From the entries that follow, report every line in which "Type" occurs.

==================================================

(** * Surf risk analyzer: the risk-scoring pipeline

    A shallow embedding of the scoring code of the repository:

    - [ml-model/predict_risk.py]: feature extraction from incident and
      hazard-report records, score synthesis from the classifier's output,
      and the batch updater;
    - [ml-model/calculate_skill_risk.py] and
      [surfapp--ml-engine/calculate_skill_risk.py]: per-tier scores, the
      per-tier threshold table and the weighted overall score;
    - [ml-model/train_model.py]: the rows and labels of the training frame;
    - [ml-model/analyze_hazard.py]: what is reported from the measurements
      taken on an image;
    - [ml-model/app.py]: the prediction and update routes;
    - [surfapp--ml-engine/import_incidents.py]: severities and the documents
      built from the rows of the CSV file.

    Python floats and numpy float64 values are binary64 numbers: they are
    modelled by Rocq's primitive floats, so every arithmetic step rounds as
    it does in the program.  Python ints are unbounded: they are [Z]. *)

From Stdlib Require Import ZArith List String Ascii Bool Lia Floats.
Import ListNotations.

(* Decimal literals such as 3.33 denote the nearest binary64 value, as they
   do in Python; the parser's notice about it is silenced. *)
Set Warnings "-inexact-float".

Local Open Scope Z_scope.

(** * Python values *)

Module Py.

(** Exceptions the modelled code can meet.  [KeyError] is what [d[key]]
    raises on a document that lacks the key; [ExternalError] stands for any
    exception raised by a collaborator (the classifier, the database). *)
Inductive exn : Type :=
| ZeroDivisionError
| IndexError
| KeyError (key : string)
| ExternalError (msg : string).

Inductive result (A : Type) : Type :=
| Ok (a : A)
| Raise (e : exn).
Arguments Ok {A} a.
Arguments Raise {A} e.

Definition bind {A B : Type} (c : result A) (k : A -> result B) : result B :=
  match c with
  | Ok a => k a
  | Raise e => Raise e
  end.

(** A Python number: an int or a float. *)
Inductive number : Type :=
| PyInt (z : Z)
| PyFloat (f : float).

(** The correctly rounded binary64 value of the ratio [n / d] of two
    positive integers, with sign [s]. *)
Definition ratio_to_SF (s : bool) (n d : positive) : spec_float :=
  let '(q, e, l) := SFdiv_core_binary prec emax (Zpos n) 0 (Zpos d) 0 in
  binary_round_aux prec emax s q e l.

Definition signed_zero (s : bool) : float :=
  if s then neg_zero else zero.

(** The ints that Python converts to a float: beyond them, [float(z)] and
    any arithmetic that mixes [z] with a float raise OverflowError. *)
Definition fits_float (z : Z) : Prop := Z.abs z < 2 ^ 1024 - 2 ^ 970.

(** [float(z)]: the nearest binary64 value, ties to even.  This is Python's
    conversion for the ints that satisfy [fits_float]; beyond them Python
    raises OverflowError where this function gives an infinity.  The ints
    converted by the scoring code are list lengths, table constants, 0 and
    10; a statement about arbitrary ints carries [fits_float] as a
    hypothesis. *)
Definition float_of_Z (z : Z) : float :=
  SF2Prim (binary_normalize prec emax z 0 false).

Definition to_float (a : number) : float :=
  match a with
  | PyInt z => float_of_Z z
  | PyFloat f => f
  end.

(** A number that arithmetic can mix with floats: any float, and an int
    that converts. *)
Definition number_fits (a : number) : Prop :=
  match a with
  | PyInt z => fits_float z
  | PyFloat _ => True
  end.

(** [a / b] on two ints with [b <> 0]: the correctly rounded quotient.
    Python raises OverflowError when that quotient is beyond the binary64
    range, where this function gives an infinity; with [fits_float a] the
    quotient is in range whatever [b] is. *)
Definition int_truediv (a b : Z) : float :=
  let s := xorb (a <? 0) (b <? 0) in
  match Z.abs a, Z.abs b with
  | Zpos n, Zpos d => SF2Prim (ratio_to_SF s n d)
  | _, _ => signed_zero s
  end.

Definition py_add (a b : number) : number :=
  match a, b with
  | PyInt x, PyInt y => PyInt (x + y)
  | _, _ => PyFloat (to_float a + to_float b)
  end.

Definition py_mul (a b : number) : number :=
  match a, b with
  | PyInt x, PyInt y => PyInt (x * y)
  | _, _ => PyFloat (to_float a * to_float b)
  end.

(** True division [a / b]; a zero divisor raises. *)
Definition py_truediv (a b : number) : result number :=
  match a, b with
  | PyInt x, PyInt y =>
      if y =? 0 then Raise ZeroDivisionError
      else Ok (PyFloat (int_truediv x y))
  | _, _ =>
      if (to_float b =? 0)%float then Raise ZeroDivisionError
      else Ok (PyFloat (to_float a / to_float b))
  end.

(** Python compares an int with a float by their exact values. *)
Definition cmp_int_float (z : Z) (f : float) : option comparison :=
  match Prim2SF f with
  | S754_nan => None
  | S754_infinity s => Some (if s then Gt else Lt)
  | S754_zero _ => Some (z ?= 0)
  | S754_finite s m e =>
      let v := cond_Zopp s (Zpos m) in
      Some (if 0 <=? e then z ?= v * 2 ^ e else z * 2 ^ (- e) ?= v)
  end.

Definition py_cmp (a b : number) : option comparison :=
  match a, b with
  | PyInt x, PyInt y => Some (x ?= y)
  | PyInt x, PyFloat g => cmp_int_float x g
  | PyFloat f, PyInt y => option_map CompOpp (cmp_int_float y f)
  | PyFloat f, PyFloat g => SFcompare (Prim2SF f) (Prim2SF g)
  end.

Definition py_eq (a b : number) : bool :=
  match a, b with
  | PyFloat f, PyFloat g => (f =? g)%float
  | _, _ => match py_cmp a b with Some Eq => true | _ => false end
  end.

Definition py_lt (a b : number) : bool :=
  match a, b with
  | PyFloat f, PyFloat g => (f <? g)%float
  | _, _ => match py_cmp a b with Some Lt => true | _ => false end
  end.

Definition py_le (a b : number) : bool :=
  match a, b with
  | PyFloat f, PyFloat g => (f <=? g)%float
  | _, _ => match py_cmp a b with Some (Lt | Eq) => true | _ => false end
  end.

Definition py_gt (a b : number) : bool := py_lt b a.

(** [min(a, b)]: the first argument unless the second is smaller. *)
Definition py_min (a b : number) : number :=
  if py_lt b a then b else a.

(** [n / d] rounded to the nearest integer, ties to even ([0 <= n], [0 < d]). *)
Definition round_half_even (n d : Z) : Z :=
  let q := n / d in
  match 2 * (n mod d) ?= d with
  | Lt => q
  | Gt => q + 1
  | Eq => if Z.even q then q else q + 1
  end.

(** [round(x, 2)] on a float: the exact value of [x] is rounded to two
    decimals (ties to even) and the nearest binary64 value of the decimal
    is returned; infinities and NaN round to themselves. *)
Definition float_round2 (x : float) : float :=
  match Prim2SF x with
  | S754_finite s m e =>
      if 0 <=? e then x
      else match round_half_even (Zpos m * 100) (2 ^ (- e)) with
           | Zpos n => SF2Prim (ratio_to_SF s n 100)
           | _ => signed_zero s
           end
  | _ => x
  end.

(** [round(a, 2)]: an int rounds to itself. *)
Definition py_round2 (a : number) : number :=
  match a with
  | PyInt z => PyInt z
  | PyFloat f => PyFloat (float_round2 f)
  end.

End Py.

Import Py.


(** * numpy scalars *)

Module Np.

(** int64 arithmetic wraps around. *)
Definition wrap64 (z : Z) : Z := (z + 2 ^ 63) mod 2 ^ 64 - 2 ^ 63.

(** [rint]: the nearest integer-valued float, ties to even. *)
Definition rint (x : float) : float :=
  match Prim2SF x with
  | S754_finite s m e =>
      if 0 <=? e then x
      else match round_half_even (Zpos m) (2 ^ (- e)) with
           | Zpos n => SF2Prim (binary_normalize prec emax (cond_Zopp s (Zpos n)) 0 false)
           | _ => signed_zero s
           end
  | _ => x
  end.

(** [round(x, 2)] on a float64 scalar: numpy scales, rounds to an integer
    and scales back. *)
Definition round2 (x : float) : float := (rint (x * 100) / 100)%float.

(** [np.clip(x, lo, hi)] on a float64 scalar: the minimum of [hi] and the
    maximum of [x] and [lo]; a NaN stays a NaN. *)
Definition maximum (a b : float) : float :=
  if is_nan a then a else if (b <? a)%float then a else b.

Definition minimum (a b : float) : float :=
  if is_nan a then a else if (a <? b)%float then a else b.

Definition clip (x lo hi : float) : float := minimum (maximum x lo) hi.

==================================================

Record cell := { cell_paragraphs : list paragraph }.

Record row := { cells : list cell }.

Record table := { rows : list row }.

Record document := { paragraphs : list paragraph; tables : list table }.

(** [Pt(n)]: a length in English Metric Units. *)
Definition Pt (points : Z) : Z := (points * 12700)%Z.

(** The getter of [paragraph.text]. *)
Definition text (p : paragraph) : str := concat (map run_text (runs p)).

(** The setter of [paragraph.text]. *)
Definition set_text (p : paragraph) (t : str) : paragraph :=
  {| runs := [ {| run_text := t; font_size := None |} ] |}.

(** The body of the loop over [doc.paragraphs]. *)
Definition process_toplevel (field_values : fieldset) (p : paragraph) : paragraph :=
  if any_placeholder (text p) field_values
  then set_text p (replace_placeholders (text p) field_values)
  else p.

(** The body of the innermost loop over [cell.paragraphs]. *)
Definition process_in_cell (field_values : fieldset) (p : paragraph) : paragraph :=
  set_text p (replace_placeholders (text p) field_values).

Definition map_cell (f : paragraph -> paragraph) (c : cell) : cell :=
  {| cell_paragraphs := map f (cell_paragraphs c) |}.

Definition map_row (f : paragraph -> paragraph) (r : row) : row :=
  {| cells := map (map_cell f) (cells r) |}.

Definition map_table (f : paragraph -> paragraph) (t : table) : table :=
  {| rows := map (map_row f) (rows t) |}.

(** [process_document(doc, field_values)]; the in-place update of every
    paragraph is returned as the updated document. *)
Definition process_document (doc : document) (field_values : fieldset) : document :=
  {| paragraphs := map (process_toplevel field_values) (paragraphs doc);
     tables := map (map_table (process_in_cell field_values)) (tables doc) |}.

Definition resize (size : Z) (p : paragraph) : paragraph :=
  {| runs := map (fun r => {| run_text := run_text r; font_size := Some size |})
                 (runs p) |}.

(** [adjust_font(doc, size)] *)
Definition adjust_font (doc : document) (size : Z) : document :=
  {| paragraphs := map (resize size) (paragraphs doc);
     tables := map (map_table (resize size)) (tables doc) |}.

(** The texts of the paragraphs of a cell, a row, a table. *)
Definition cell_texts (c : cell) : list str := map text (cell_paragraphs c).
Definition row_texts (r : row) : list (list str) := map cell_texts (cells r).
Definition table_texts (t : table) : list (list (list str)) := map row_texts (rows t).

==================================================

» Solution
Inductive exn : Type :=
Inductive result (A : Type) : Type :=
Definition bind {A B : Type} (c : result A) (k : A -> result B) : result B :=
Inductive number : Type :=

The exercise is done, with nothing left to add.